● **TASK PROMPT**:
Copy out the lines below that hold the word "Lemma".

---- DATA IN THIS EXERCISE

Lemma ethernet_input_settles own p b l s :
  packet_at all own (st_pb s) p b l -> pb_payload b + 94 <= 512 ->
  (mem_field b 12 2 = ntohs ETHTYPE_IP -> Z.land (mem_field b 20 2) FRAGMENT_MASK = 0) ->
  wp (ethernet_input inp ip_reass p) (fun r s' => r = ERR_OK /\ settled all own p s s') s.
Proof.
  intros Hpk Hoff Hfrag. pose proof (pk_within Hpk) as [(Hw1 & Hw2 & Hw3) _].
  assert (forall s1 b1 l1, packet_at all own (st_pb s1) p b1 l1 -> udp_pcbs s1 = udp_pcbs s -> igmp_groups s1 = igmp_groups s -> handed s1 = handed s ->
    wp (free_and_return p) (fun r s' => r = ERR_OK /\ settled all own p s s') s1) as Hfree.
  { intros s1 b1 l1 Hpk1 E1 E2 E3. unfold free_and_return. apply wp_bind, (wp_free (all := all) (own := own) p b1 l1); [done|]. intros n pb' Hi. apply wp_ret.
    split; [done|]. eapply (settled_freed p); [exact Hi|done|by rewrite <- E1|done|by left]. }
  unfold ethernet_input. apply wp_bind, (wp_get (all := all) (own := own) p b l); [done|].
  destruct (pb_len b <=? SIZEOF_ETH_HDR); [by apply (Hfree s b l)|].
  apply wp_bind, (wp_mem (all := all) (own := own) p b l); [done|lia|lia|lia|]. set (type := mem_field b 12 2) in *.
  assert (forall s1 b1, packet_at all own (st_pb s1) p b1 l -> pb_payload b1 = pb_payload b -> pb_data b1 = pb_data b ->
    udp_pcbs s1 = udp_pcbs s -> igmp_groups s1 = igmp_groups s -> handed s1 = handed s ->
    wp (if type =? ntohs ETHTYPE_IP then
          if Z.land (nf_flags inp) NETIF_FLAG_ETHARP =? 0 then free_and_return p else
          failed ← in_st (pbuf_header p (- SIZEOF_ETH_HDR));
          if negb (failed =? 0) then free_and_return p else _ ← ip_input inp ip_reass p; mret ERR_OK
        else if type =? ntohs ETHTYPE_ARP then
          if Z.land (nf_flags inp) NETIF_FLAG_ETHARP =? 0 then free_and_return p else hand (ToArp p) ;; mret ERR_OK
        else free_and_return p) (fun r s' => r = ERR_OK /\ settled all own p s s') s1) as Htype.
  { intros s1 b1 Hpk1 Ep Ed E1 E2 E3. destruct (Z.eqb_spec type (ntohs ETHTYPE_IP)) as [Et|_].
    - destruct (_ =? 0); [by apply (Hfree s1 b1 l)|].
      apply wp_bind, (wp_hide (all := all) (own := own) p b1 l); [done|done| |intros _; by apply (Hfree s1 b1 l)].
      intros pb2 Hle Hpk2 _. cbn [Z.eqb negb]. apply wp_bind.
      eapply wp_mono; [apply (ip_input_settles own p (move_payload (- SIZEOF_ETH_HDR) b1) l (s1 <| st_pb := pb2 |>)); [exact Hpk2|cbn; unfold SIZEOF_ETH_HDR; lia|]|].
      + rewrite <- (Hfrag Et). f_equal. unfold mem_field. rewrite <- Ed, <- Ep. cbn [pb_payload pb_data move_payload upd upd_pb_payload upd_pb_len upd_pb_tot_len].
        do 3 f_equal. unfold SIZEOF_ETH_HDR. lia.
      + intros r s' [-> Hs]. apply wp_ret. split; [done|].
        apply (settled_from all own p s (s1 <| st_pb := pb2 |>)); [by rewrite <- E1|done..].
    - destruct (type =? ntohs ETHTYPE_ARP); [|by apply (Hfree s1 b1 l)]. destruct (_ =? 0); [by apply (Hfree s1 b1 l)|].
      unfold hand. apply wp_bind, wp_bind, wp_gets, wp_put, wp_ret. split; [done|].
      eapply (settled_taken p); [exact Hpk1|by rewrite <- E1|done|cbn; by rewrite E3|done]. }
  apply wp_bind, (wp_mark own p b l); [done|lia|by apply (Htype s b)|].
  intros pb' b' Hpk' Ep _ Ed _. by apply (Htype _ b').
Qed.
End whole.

--------
---- DATA IN THIS EXERCISE

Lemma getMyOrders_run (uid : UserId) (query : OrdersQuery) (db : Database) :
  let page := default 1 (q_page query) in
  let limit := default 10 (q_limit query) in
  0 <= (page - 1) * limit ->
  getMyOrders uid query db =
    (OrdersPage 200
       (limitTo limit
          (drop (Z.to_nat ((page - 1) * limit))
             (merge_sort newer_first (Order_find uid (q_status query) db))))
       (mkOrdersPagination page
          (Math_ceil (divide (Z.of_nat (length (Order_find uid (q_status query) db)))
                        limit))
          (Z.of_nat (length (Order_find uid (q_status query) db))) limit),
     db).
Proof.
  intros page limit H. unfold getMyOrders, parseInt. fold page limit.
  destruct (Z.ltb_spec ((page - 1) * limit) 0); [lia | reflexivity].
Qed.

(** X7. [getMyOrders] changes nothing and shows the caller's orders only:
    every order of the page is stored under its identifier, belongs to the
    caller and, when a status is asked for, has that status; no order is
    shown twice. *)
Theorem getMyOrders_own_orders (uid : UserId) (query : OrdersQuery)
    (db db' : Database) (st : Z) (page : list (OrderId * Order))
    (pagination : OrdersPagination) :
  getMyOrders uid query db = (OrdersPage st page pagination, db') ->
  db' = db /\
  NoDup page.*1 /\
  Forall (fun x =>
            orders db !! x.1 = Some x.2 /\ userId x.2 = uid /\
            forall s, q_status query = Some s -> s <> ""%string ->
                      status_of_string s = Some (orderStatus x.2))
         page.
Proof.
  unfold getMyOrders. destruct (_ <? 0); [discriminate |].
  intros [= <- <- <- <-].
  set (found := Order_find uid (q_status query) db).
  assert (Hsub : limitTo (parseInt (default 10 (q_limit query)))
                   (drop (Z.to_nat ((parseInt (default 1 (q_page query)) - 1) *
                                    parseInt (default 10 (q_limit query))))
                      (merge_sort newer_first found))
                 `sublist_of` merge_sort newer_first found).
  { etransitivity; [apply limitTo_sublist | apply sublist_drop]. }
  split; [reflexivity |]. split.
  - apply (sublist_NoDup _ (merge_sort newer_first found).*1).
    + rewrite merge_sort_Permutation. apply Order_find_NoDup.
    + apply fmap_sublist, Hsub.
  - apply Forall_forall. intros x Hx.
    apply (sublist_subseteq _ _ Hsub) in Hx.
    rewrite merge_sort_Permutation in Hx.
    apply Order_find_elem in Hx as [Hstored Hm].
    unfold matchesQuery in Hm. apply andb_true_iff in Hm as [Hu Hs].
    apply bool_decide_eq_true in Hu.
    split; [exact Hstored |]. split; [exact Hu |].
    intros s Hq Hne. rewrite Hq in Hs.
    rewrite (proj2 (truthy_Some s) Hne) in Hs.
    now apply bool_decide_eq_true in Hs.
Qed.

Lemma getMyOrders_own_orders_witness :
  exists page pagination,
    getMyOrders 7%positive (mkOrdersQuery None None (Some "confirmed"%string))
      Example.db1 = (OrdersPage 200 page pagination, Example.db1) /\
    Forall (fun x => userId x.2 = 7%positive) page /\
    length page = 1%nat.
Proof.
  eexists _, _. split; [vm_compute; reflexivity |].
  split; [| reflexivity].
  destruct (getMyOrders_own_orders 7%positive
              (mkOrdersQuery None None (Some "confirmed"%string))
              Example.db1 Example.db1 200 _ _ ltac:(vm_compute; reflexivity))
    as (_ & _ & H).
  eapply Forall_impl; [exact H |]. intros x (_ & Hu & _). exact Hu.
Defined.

--------
---- DATA IN THIS EXERCISE

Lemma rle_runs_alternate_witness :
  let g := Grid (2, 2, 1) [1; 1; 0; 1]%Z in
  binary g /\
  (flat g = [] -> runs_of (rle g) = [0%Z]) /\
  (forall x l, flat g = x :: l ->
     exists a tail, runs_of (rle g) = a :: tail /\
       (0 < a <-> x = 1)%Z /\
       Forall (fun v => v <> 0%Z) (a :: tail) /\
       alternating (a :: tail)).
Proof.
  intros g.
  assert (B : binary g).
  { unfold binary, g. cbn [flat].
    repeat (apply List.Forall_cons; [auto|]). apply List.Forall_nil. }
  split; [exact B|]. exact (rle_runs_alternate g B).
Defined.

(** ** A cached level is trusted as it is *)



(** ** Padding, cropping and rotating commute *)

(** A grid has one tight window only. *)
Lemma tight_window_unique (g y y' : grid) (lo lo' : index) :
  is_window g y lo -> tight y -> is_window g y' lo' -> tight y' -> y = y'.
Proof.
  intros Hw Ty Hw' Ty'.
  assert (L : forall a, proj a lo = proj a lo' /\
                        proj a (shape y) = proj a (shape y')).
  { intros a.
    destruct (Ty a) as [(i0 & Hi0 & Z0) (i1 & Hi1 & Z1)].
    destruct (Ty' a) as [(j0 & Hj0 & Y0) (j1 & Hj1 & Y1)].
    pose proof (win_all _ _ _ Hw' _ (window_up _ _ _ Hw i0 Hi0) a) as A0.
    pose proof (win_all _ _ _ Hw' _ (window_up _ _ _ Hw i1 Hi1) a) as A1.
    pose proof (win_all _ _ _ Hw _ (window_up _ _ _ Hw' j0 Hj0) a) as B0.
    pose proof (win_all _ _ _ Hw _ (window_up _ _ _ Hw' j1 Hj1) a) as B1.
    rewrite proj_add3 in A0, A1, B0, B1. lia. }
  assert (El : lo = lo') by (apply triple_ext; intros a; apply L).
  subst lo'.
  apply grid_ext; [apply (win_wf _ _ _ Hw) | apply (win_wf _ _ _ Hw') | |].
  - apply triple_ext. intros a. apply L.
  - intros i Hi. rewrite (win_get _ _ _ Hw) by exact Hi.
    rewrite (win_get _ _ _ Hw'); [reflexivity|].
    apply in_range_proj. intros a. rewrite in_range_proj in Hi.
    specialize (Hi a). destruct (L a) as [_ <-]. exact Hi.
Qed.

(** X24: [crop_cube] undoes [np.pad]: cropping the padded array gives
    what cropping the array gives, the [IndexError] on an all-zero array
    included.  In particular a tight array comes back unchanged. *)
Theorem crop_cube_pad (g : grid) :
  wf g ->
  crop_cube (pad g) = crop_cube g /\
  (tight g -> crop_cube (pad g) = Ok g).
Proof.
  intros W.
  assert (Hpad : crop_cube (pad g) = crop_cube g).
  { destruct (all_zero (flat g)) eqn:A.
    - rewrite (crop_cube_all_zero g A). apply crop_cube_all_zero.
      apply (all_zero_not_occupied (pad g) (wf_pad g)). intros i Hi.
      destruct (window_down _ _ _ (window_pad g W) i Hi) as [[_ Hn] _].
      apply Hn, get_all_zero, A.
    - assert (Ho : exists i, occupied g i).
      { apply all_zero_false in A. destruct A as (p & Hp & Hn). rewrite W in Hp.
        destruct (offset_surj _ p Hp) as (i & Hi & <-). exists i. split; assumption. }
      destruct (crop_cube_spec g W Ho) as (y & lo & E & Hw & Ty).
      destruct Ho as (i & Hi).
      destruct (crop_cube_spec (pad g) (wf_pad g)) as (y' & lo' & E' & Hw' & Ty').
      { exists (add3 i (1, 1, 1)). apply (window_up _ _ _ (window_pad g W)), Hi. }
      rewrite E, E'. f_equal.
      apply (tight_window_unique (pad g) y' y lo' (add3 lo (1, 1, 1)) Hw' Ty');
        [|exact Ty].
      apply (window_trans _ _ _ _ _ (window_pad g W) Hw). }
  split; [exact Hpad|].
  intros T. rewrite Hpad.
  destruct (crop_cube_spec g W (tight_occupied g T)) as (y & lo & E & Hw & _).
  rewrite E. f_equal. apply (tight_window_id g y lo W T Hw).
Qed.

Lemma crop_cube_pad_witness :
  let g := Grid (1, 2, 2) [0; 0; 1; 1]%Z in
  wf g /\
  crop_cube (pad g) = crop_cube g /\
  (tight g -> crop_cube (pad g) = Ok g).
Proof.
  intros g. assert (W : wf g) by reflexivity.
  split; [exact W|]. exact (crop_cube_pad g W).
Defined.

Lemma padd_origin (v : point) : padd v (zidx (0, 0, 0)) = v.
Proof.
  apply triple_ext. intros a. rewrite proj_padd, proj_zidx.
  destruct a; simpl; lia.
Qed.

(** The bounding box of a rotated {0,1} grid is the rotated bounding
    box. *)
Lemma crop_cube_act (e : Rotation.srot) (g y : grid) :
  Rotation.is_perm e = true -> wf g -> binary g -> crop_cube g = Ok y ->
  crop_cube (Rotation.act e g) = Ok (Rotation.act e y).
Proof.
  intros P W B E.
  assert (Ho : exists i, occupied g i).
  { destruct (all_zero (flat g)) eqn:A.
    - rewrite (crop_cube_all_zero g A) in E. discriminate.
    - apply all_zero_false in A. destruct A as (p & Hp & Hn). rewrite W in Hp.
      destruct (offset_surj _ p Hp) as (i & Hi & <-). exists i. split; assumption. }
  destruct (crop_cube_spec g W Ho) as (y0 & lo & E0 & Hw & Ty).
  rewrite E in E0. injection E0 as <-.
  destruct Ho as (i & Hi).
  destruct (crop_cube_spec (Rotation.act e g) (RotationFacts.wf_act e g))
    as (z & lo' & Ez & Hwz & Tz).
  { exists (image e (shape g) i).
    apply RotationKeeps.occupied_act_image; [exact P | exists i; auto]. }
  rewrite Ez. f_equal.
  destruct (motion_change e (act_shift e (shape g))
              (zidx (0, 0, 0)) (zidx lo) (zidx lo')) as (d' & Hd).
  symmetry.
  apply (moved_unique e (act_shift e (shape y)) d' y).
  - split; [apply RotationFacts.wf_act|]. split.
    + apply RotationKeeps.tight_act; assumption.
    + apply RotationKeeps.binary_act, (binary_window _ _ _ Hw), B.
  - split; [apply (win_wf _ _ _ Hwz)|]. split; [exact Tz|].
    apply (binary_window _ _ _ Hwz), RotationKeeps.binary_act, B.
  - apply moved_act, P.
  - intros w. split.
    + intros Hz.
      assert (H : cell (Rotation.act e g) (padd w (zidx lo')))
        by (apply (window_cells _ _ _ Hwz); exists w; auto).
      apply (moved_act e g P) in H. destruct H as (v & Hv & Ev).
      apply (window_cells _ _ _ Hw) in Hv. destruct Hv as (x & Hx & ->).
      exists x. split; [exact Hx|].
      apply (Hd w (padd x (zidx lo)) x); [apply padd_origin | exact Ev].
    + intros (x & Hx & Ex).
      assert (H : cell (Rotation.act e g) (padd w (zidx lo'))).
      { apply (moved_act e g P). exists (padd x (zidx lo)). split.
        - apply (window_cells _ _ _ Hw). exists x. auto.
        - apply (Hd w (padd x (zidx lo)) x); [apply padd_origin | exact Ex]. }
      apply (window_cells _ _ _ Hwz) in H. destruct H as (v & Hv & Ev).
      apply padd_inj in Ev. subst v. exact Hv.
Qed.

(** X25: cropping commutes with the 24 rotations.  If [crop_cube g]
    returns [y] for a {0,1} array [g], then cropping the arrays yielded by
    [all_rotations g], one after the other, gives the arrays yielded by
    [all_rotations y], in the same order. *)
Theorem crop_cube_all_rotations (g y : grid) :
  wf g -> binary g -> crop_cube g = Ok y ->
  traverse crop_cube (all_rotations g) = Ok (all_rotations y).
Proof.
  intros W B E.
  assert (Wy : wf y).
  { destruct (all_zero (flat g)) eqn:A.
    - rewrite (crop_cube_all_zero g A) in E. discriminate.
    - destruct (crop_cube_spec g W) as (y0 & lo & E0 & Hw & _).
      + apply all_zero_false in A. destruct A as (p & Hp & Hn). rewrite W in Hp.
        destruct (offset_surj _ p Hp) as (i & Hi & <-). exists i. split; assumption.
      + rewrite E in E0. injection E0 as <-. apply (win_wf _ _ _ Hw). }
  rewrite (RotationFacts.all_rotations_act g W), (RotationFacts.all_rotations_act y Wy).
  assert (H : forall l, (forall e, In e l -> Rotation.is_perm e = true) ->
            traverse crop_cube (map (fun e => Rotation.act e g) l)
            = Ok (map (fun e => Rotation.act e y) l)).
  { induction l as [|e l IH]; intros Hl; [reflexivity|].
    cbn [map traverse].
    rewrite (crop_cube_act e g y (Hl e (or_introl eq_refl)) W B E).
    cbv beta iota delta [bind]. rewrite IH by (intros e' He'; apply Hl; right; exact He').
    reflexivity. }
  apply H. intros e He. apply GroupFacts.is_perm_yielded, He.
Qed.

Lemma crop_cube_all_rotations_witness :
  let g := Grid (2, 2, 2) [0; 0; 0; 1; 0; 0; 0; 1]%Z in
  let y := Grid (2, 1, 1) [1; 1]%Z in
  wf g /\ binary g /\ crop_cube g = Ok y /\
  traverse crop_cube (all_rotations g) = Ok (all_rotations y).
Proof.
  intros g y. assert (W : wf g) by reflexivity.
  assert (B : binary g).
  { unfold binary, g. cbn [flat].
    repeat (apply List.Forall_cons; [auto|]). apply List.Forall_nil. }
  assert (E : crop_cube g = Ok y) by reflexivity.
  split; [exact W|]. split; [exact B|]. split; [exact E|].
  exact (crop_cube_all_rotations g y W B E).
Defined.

--------

● **ANSWER BELOW**:
Lemma ethernet_input_settles own p b l s :
Lemma getMyOrders_run (uid : UserId) (query : OrdersQuery) (db : Database) :
Lemma getMyOrders_own_orders_witness :
Lemma rle_runs_alternate_witness :
Lemma tight_window_unique (g y y' : grid) (lo lo' : index) :
Lemma crop_cube_pad_witness :
Lemma padd_origin (v : point) : padd v (zidx (0, 0, 0)) = v.
Lemma crop_cube_act (e : Rotation.srot) (g y : grid) :
Lemma crop_cube_all_rotations_witness :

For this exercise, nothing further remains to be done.